◆ Task to carry out ◆
Return the lines exactly as they stand, from the first of the material through the line containing "Definition X86_INSN_FLAG_MODRM_REG_GROUP_16 : Z".

◆ Exercise material ◆
Definition X86_INSN_FLAG_MODRM_REG_GROUP_1 : Z := X86_INSN_FLAG_SET_GROUP X86_INSN_MODRM_REG_GROUP_1.
Definition X86_INSN_FLAG_MODRM_REG_GROUP_1a : Z := X86_INSN_FLAG_SET_GROUP X86_INSN_MODRM_REG_GROUP_1a.
Definition X86_INSN_FLAG_MODRM_REG_GROUP_2 : Z := X86_INSN_FLAG_SET_GROUP X86_INSN_MODRM_REG_GROUP_2.
Definition X86_INSN_FLAG_MODRM_REG_GROUP_3 : Z := X86_INSN_FLAG_SET_GROUP X86_INSN_MODRM_REG_GROUP_3.
Definition X86_INSN_FLAG_MODRM_REG_GROUP_4 : Z := X86_INSN_FLAG_SET_GROUP X86_INSN_MODRM_REG_GROUP_4.
Definition X86_INSN_FLAG_MODRM_REG_GROUP_5 : Z := X86_INSN_FLAG_SET_GROUP X86_INSN_MODRM_REG_GROUP_5.
Definition X86_INSN_FLAG_MODRM_REG_GROUP_6 : Z := X86_INSN_FLAG_SET_GROUP X86_INSN_MODRM_REG_GROUP_6.
Definition X86_INSN_FLAG_MODRM_REG_GROUP_7 : Z := X86_INSN_FLAG_SET_GROUP X86_INSN_MODRM_REG_GROUP_7.
Definition X86_INSN_FLAG_MODRM_REG_GROUP_8 : Z := X86_INSN_FLAG_SET_GROUP X86_INSN_MODRM_REG_GROUP_8.
Definition X86_INSN_FLAG_MODRM_REG_GROUP_9 : Z := X86_INSN_FLAG_SET_GROUP X86_INSN_MODRM_REG_GROUP_9.
Definition X86_INSN_FLAG_MODRM_REG_GROUP_10 : Z := X86_INSN_FLAG_SET_GROUP X86_INSN_MODRM_REG_GROUP_10.
Definition X86_INSN_FLAG_MODRM_REG_GROUP_11 : Z := X86_INSN_FLAG_SET_GROUP X86_INSN_MODRM_REG_GROUP_11.
Definition X86_INSN_FLAG_MODRM_REG_GROUP_12 : Z := X86_INSN_FLAG_SET_GROUP X86_INSN_MODRM_REG_GROUP_12.
Definition X86_INSN_FLAG_MODRM_REG_GROUP_13 : Z := X86_INSN_FLAG_SET_GROUP X86_INSN_MODRM_REG_GROUP_13.
Definition X86_INSN_FLAG_MODRM_REG_GROUP_14 : Z := X86_INSN_FLAG_SET_GROUP X86_INSN_MODRM_REG_GROUP_14.
Definition X86_INSN_FLAG_MODRM_REG_GROUP_15 : Z := X86_INSN_FLAG_SET_GROUP X86_INSN_MODRM_REG_GROUP_15.
Definition X86_INSN_FLAG_MODRM_REG_GROUP_16 : Z := X86_INSN_FLAG_SET_GROUP X86_INSN_MODRM_REG_GROUP_16.
Definition X86_INSN_FLAG_MODRM_REG_GROUP_p : Z := X86_INSN_FLAG_SET_GROUP X86_INSN_MODRM_REG_GROUP_p.
Definition X86_INSN_FLAG_SSE_GROUP_10 : Z := X86_INSN_FLAG_SET_GROUP X86_INSN_SSE_GROUP_10.
Definition X86_INSN_FLAG_SSE_GROUP_28 : Z := X86_INSN_FLAG_SET_GROUP X86_INSN_SSE_GROUP_28.
Definition X86_INSN_FLAG_SSE_GROUP_50 : Z := X86_INSN_FLAG_SET_GROUP X86_INSN_SSE_GROUP_50.
Definition X86_INSN_FLAG_SSE_GROUP_58 : Z := X86_INSN_FLAG_SET_GROUP X86_INSN_SSE_GROUP_58.
Definition X86_INSN_FLAG_SSE_GROUP_60 : Z := X86_INSN_FLAG_SET_GROUP X86_INSN_SSE_GROUP_60.
Definition X86_INSN_FLAG_SSE_GROUP_68 : Z := X86_INSN_FLAG_SET_GROUP X86_INSN_SSE_GROUP_68.
Definition X86_INSN_FLAG_SSE_GROUP_70 : Z := X86_INSN_FLAG_SET_GROUP X86_INSN_SSE_GROUP_70.
Definition X86_INSN_FLAG_SSE_GROUP_78 : Z := X86_INSN_FLAG_SET_GROUP X86_INSN_SSE_GROUP_78.
Definition X86_INSN_FLAG_SSE_GROUP_c0 : Z := X86_INSN_FLAG_SET_GROUP X86_INSN_SSE_GROUP_c0.
Definition X86_INSN_FLAG_SSE_GROUP_d0 : Z := X86_INSN_FLAG_SET_GROUP X86_INSN_SSE_GROUP_d0.
Definition X86_INSN_FLAG_SSE_GROUP_d8 : Z := X86_INSN_FLAG_SET_GROUP X86_INSN_SSE_GROUP_d8.
Definition X86_INSN_FLAG_SSE_GROUP_e0 : Z := X86_INSN_FLAG_SET_GROUP X86_INSN_SSE_GROUP_e0.
Definition X86_INSN_FLAG_SSE_GROUP_e8 : Z := X86_INSN_FLAG_SET_GROUP X86_INSN_SSE_GROUP_e8.
Definition X86_INSN_FLAG_SSE_GROUP_f0 : Z := X86_INSN_FLAG_SET_GROUP X86_INSN_SSE_GROUP_f0.
Definition X86_INSN_FLAG_SSE_GROUP_f8 : Z := X86_INSN_FLAG_SET_GROUP X86_INSN_SSE_GROUP_f8.

(** ** The tables *)

Definition foreach_x86_operand_combine (x : string) : list x86_insn_spec_t :=
  [ op2 x "Eb" "Gb"; op2 x "Ev" "Gv"; op2 x "Gb" "Eb"; op2 x "Gv" "Ev"; op2 x "AL" "Ib"; op2 x "AX" "Iz" ].

Definition foreach_x86_gp_reg : list string :=
  [ "AX"; "CX"; "DX"; "BX"; "SP"; "BP"; "SI"; "DI" ].

Definition foreach_x86_condition : list string :=
  [ "o"; "no"; "b"; "nb"; "z"; "nz"; "be"; "nbe"; "s"; "ns"; "p"; "np"; "l"; "nl"; "le"; "nle" ].

Definition x86_opcode_map_one_byte_lo : list x86_insn_spec_t :=
  (* 0x00 *)
  foreach_x86_operand_combine "add" ++
  [ op0 "push_es"; op0f "pop_es" X86_INSN_SPEC_DEFAULT_64_BIT ] ++
  foreach_x86_operand_combine "or" ++
  [ op0f "push_cs" X86_INSN_SPEC_DEFAULT_64_BIT; op0 "escape_two_byte" ] ++
  (* 0x10 *)
  foreach_x86_operand_combine "adc" ++
  [ op0 "push_ss"; op0 "pop_ss" ] ++
  foreach_x86_operand_combine "sbb" ++
  [ op0 "push_ds"; op0 "pop_ds" ] ++
  (* 0x20 *)
  foreach_x86_operand_combine "and" ++
  [ op0 "segment_es"; op0 "daa" ] ++
  foreach_x86_operand_combine "sub" ++
  [ op0 "segment_cs"; op0 "das" ] ++
  (* 0x30 *)
  foreach_x86_operand_combine "xor" ++
  [ op0 "segment_ss"; op0 "aaa" ] ++
  foreach_x86_operand_combine "cmp" ++
  [ op0 "segment_ds"; op0 "aas" ] ++
  (* 0x40 *)
  map (fun x => op1 "inc" x) foreach_x86_gp_reg ++
  map (fun x => op1 "dec" x) foreach_x86_gp_reg ++
  (* 0x50 *)
  map (fun x => op1f "push" X86_INSN_SPEC_DEFAULT_64_BIT x) foreach_x86_gp_reg ++
  map (fun x => op1f "pop" X86_INSN_SPEC_DEFAULT_64_BIT x) foreach_x86_gp_reg ++
  (* 0x60 *)
  [ op0 "pusha"; op0 "popa"; op2 "bound" "Gv" "Ma"; op2 "movsxd" "Gv" "Ed"; op0 "segment_fs";
    op0 "segment_gs"; op0 "operand_type"; op0 "address_size";
    op1f "push" X86_INSN_SPEC_DEFAULT_64_BIT "Iz"; op3 "imul" "Gv" "Ev" "Iz";
    op1f "push" X86_INSN_SPEC_DEFAULT_64_BIT "Ib"; op3 "imul" "Gv" "Ev" "Ib"; op1 "insb" "DX";
    op1 "insw" "DX"; op1 "outsb" "DX"; op1 "outsw" "DX" ] ++
  (* 0x70 *)
  map (fun x => op1 ("j" ++ x) "Jb") foreach_x86_condition ++
  (* 0x80 *)
  [ op2f "modrm_group_1" X86_INSN_FLAG_MODRM_REG_GROUP_1 "Eb" "Ib";
    op2f "modrm_group_1" X86_INSN_FLAG_MODRM_REG_GROUP_1 "Ev" "Iz";
    op2f "modrm_group_1" X86_INSN_FLAG_MODRM_REG_GROUP_1 "Eb" "Ib";
    op2f "modrm_group_1" X86_INSN_FLAG_MODRM_REG_GROUP_1 "Ev" "Ib"; op2 "test" "Eb" "Gb";
    op2 "test" "Ev" "Gv"; op2 "xchg" "Eb" "Gb"; op2 "xchg" "Ev" "Gv"; op2 "mov" "Eb" "Gb";
    op2 "mov" "Ev" "Gv"; op2 "mov" "Gb" "Eb"; op2 "mov" "Gv" "Ev"; op2 "mov" "Ev" "Sw";
    op2 "lea" "Gv" "Ev"; op2 "mov" "Sw" "Ew";
    op1f "modrm_group_1a" X86_INSN_FLAG_MODRM_REG_GROUP_1a "Ev" ].

Definition x86_opcode_map_one_byte_hi : list x86_insn_spec_t :=
  (* 0x90 *)
  [ op0 "nop"; op1 "xchg" "CX"; op1 "xchg" "DX"; op1 "xchg" "BX"; op1 "xchg" "SP"; op1 "xchg" "BP";
    op1 "xchg" "SI"; op1 "xchg" "DI"; op0 "cbw"; op0 "cwd"; op1 "call" "Ap"; op0 "wait";
    op0 "pushf"; op0 "popf"; op0 "sahf"; op0 "lahf" ] ++
  (* 0xa0 *)
  [ op2 "mov" "AL" "Ob"; op2 "mov" "AX" "Ov"; op2 "mov" "Ob" "AL"; op2 "mov" "Ov" "AX";
    op0 "movsb"; op0 "movsw"; op0 "cmpsb"; op0 "cmpsw"; op2 "test" "AL" "Ib"; op2 "test" "AX" "Iz";
    op1 "stosb" "AL"; op1 "stosw" "AX"; op1 "lodsb" "AL"; op1 "lodsw" "AX"; op1 "scasb" "AL";
    op1 "scasw" "AX" ] ++
  (* 0xb0 *)
  [ op2 "mov" "AL" "Ib"; op2 "mov" "CL" "Ib"; op2 "mov" "DL" "Ib"; op2 "mov" "BL" "Ib";
    op2 "mov" "AH" "Ib"; op2 "mov" "CH" "Ib"; op2 "mov" "DH" "Ib"; op2 "mov" "BH" "Ib" ] ++
  map (fun x => op2 "mov" x "Iv") foreach_x86_gp_reg ++
  (* 0xc0 *)
  [ op2f "modrm_group_2" X86_INSN_FLAG_MODRM_REG_GROUP_2 "Eb" "Ib";
    op2f "modrm_group_2" X86_INSN_FLAG_MODRM_REG_GROUP_2 "Ev" "Ib"; op1 "ret" "Iw"; op0 "ret";
    op2 "les" "Gz" "Mp"; op2 "lds" "Gz" "Mp";
    op2f "modrm_group_11" X86_INSN_FLAG_MODRM_REG_GROUP_11 "Eb" "Ib";
    op2f "modrm_group_11" X86_INSN_FLAG_MODRM_REG_GROUP_11 "Ev" "Iz"; op2 "enter" "Iw" "Ib";
    op0 "leave"; op1 "ret" "Iw"; op0 "ret"; op0 "int3"; op1 "int" "Ib"; op0 "into"; op0 "iret" ] ++
  (* 0xd0 *)
  [ op2f "modrm_group_2" X86_INSN_FLAG_MODRM_REG_GROUP_2 "Eb" "1b";
    op2f "modrm_group_2" X86_INSN_FLAG_MODRM_REG_GROUP_2 "Ev" "1b";
    op2f "modrm_group_2" X86_INSN_FLAG_MODRM_REG_GROUP_2 "Eb" "CL";
    op2f "modrm_group_2" X86_INSN_FLAG_MODRM_REG_GROUP_2 "Ev" "CL"; op0 "aam"; op0 "aad";
    op0 "salc"; op0 "xlat" ] ++
  (* FIXME x87 *)
  [ op0 "bad"; op0 "bad"; op0 "bad"; op0 "bad"; op0 "bad"; op0 "bad"; op0 "bad"; op0 "bad" ] ++
  (* 0xe0 *)
  [ op1 "loopnz" "Jb"; op1 "loopz" "Jb"; op1 "loop" "Jb"; op1 "jcxz" "Jb"; op2 "in" "AL" "Ib";
    op2 "in" "AX" "Ib"; op2 "out" "Ib" "AL"; op2 "out" "Ib" "AX";
    op1f "call" X86_INSN_SPEC_DEFAULT_64_BIT "Jz"; op1f "jmp" X86_INSN_SPEC_DEFAULT_64_BIT "Jz";
    op1 "jmp" "Ap"; op1 "jmp" "Jb"; op2 "in" "AL" "DX"; op2 "in" "AX" "DX"; op2 "out" "DX" "AL";
    op2 "out" "DX" "AX" ] ++
  (* 0xf0 *)
  [ op0 "lock"; op0 "int1"; op0 "repne"; op0 "rep"; op0 "hlt"; op0 "cmc";
    op0f "modrm_group_3" X86_INSN_FLAG_MODRM_REG_GROUP_3;
    op0f "modrm_group_3" X86_INSN_FLAG_MODRM_REG_GROUP_3; op0 "clc"; op0 "stc"; op0 "cli";
    op0 "sti"; op0 "cld"; op0 "std"; op1f "modrm_group_4" X86_INSN_FLAG_MODRM_REG_GROUP_4 "Eb";
    op0f "modrm_group_5" X86_INSN_FLAG_MODRM_REG_GROUP_5 ].

Definition x86_opcode_map_one_byte : list x86_insn_spec_t :=
  x86_opcode_map_one_byte_lo ++ x86_opcode_map_one_byte_hi.

Definition x86_opcode_map_two_byte_lo : list x86_insn_spec_t :=
  (* 0x00 *)
  [ op0f "modrm_group_6" X86_INSN_FLAG_MODRM_REG_GROUP_6;
    op0f "modrm_group_7" X86_INSN_FLAG_MODRM_REG_GROUP_7; op2 "lar" "Gv" "Ew"; op2 "lsl" "Gv" "Ew";
    op0 "bad"; op0 "syscall"; op0 "clts"; op0 "sysret"; op0 "invd"; op0 "wbinvd"; op0 "bad";
    op0 "ud2"; op0 "bad"; op0f "modrm_group_p" X86_INSN_FLAG_MODRM_REG_GROUP_p; op0 "femms";
    op0 "escape_3dnow" ] ++
  (* 0x10 *)
  [ op2f "movups" X86_INSN_FLAG_SSE_GROUP_10 "Gx" "Ex";
    op2f "movups" X86_INSN_FLAG_SSE_GROUP_10 "Ex" "Gx";
    op2f "movlps" X86_INSN_FLAG_SSE_GROUP_10 "Ex" "Gx";
    op2f "movlps" X86_INSN_FLAG_SSE_GROUP_10 "Gx" "Ex";
    op2f "unpcklps" X86_INSN_FLAG_SSE_GROUP_10 "Gx" "Ex";
    op2f "unpckhps" X86_INSN_FLAG_SSE_GROUP_10 "Gx" "Ex";
    op2f "movhps" X86_INSN_FLAG_SSE_GROUP_10 "Ex" "Gx";
    op2f "movhps" X86_INSN_FLAG_SSE_GROUP_10 "Gx" "Ex";
    op0f "modrm_group_16" X86_INSN_FLAG_MODRM_REG_GROUP_16; op0 "nop"; op0 "nop"; op0 "nop";
    op0 "nop"; op0 "nop"; op0 "nop"; op0 "nop" ] ++
  (* 0x20 *)
  [ op2 "mov" "Rv" "Cv"; op2 "mov" "Rv" "Dv"; op2 "mov" "Cv" "Rv"; op2 "mov" "Dv" "Rv"; op0 "bad";
    op0 "bad"; op0 "bad"; op0 "bad"; op2f "movaps" X86_INSN_FLAG_SSE_GROUP_28 "Gx" "Ex";
    op2f "movaps" X86_INSN_FLAG_SSE_GROUP_28 "Ex" "Gx";
    op2f "cvtpi2ps" X86_INSN_FLAG_SSE_GROUP_28 "Gx" "Ex";
    op2f "movntps" X86_INSN_FLAG_SSE_GROUP_28 "Mx" "Gx";
    op2f "cvttps2pi" X86_INSN_FLAG_SSE_GROUP_28 "Gx" "Ex";
    op2f "cvtps2pi" X86_INSN_FLAG_SSE_GROUP_28 "Gx" "Ex";
    op2f "ucomiss" X86_INSN_FLAG_SSE_GROUP_28 "Gx" "Ex";
    op2f "comiss" X86_INSN_FLAG_SSE_GROUP_28 "Gx" "Ex" ] ++
  (* 0x30 *)
  [ op0 "wrmsr"; op0 "rdtsc"; op0 "rdmsr"; op0 "rdpmc"; op0 "sysenter"; op0 "sysexit"; op0 "bad";
    op0 "bad"; op0 "bad"; op0 "bad"; op0 "bad"; op0 "bad"; op0 "bad"; op0 "bad"; op0 "bad";
    op0 "bad" ] ++
  (* 0x40 *)
  map (fun x => op2 ("cmov" ++ x) "Gv" "Ev") foreach_x86_condition ++
  (* 0x50 *)
  [ op2f "movmskps" X86_INSN_FLAG_SSE_GROUP_50 "Gd" "Rx";
    op2f "sqrtps" X86_INSN_FLAG_SSE_GROUP_50 "Gx" "Ex";
    op2f "rsqrtps" X86_INSN_FLAG_SSE_GROUP_50 "Gx" "Ex";
    op2f "rcpps" X86_INSN_FLAG_SSE_GROUP_50 "Gx" "Ex";
    op2f "andps" X86_INSN_FLAG_SSE_GROUP_50 "Gx" "Ex";
    op2f "andnps" X86_INSN_FLAG_SSE_GROUP_50 "Gx" "Ex";
    op2f "orps" X86_INSN_FLAG_SSE_GROUP_50 "Gx" "Ex";
    op2f "xorps" X86_INSN_FLAG_SSE_GROUP_50 "Gx" "Ex";
    op2f "addps" X86_INSN_FLAG_SSE_GROUP_58 "Gx" "Ex";
    op2f "mulps" X86_INSN_FLAG_SSE_GROUP_58 "Gx" "Ex";
    op2f "cvtps2pd" X86_INSN_FLAG_SSE_GROUP_58 "Gx" "Ex";
    op2f "cvtdq2ps" X86_INSN_FLAG_SSE_GROUP_58 "Gx" "Ex";
    op2f "subps" X86_INSN_FLAG_SSE_GROUP_58 "Gx" "Ex";
    op2f "minps" X86_INSN_FLAG_SSE_GROUP_58 "Gx" "Ex";
    op2f "divps" X86_INSN_FLAG_SSE_GROUP_58 "Gx" "Ex";
    op2f "maxps" X86_INSN_FLAG_SSE_GROUP_58 "Gx" "Ex" ] ++
  (* 0x60 *)
  [ op2f "punpcklbw" X86_INSN_FLAG_SSE_GROUP_60 "Gm" "Em";
    op2f "punpcklwd" X86_INSN_FLAG_SSE_GROUP_60 "Gm" "Em";
    op2f "punpckldq" X86_INSN_FLAG_SSE_GROUP_60 "Gm" "Em";
    op2f "packsswb" X86_INSN_FLAG_SSE_GROUP_60 "Gm" "Em";
    op2f "pcmpgtb" X86_INSN_FLAG_SSE_GROUP_60 "Gm" "Em";
    op2f "pcmpgtw" X86_INSN_FLAG_SSE_GROUP_60 "Gm" "Em";
    op2f "pcmpgtd" X86_INSN_FLAG_SSE_GROUP_60 "Gm" "Em";
    op2f "packuswb" X86_INSN_FLAG_SSE_GROUP_60 "Gm" "Em";
    op2f "punpckhbw" X86_INSN_FLAG_SSE_GROUP_68 "Gm" "Em";
    op2f "punpckhwd" X86_INSN_FLAG_SSE_GROUP_68 "Gm" "Em";
    op2f "punpckhdq" X86_INSN_FLAG_SSE_GROUP_68 "Gm" "Em";
    op2f "packssdw" X86_INSN_FLAG_SSE_GROUP_68 "Gm" "Em"; op0f "bad" X86_INSN_FLAG_SSE_GROUP_68;
    op0f "bad" X86_INSN_FLAG_SSE_GROUP_68; op2f "movd" X86_INSN_FLAG_SSE_GROUP_68 "Gm" "Em";
    op2f "movq" X86_INSN_FLAG_SSE_GROUP_68 "Gm" "Em" ] ++
  (* 0x70 *)
  [ op3f "pshufw" X86_INSN_FLAG_SSE_GROUP_70 "Gm" "Em" "Ib";
    op0f "modrm_group_12" X86_INSN_FLAG_MODRM_REG_GROUP_12;
    op0f "modrm_group_13" X86_INSN_FLAG_MODRM_REG_GROUP_13;
    op0f "modrm_group_14" X86_INSN_FLAG_MODRM_REG_GROUP_14;
    op2f "pcmpeqb" X86_INSN_FLAG_SSE_GROUP_70 "Gm" "Em";
    op2f "pcmpeqw" X86_INSN_FLAG_SSE_GROUP_70 "Gm" "Em";
    op2f "pcmpeqd" X86_INSN_FLAG_SSE_GROUP_70 "Gm" "Em"; op0f "emms" X86_INSN_FLAG_SSE_GROUP_70;
    op0f "bad" X86_INSN_FLAG_SSE_GROUP_78; op0f "bad" X86_INSN_FLAG_SSE_GROUP_78;
    op0f "bad" X86_INSN_FLAG_SSE_GROUP_78; op0f "bad" X86_INSN_FLAG_SSE_GROUP_78;
    op0f "bad" X86_INSN_FLAG_SSE_GROUP_78; op0f "bad" X86_INSN_FLAG_SSE_GROUP_78;
    op2f "movd" X86_INSN_FLAG_SSE_GROUP_78 "Em" "Gm";
    op2f "movq" X86_INSN_FLAG_SSE_GROUP_78 "Em" "Gm" ].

◆ Result ◆
Definition X86_INSN_FLAG_MODRM_REG_GROUP_1 : Z := X86_INSN_FLAG_SET_GROUP X86_INSN_MODRM_REG_GROUP_1.
Definition X86_INSN_FLAG_MODRM_REG_GROUP_1a : Z := X86_INSN_FLAG_SET_GROUP X86_INSN_MODRM_REG_GROUP_1a.
Definition X86_INSN_FLAG_MODRM_REG_GROUP_2 : Z := X86_INSN_FLAG_SET_GROUP X86_INSN_MODRM_REG_GROUP_2.
Definition X86_INSN_FLAG_MODRM_REG_GROUP_3 : Z := X86_INSN_FLAG_SET_GROUP X86_INSN_MODRM_REG_GROUP_3.
Definition X86_INSN_FLAG_MODRM_REG_GROUP_4 : Z := X86_INSN_FLAG_SET_GROUP X86_INSN_MODRM_REG_GROUP_4.
Definition X86_INSN_FLAG_MODRM_REG_GROUP_5 : Z := X86_INSN_FLAG_SET_GROUP X86_INSN_MODRM_REG_GROUP_5.
Definition X86_INSN_FLAG_MODRM_REG_GROUP_6 : Z := X86_INSN_FLAG_SET_GROUP X86_INSN_MODRM_REG_GROUP_6.
Definition X86_INSN_FLAG_MODRM_REG_GROUP_7 : Z := X86_INSN_FLAG_SET_GROUP X86_INSN_MODRM_REG_GROUP_7.
Definition X86_INSN_FLAG_MODRM_REG_GROUP_8 : Z := X86_INSN_FLAG_SET_GROUP X86_INSN_MODRM_REG_GROUP_8.
Definition X86_INSN_FLAG_MODRM_REG_GROUP_9 : Z := X86_INSN_FLAG_SET_GROUP X86_INSN_MODRM_REG_GROUP_9.
Definition X86_INSN_FLAG_MODRM_REG_GROUP_10 : Z := X86_INSN_FLAG_SET_GROUP X86_INSN_MODRM_REG_GROUP_10.
Definition X86_INSN_FLAG_MODRM_REG_GROUP_11 : Z := X86_INSN_FLAG_SET_GROUP X86_INSN_MODRM_REG_GROUP_11.
Definition X86_INSN_FLAG_MODRM_REG_GROUP_12 : Z := X86_INSN_FLAG_SET_GROUP X86_INSN_MODRM_REG_GROUP_12.
Definition X86_INSN_FLAG_MODRM_REG_GROUP_13 : Z := X86_INSN_FLAG_SET_GROUP X86_INSN_MODRM_REG_GROUP_13.
Definition X86_INSN_FLAG_MODRM_REG_GROUP_14 : Z := X86_INSN_FLAG_SET_GROUP X86_INSN_MODRM_REG_GROUP_14.
Definition X86_INSN_FLAG_MODRM_REG_GROUP_15 : Z := X86_INSN_FLAG_SET_GROUP X86_INSN_MODRM_REG_GROUP_15.
Definition X86_INSN_FLAG_MODRM_REG_GROUP_16 : Z := X86_INSN_FLAG_SET_GROUP X86_INSN_MODRM_REG_GROUP_16.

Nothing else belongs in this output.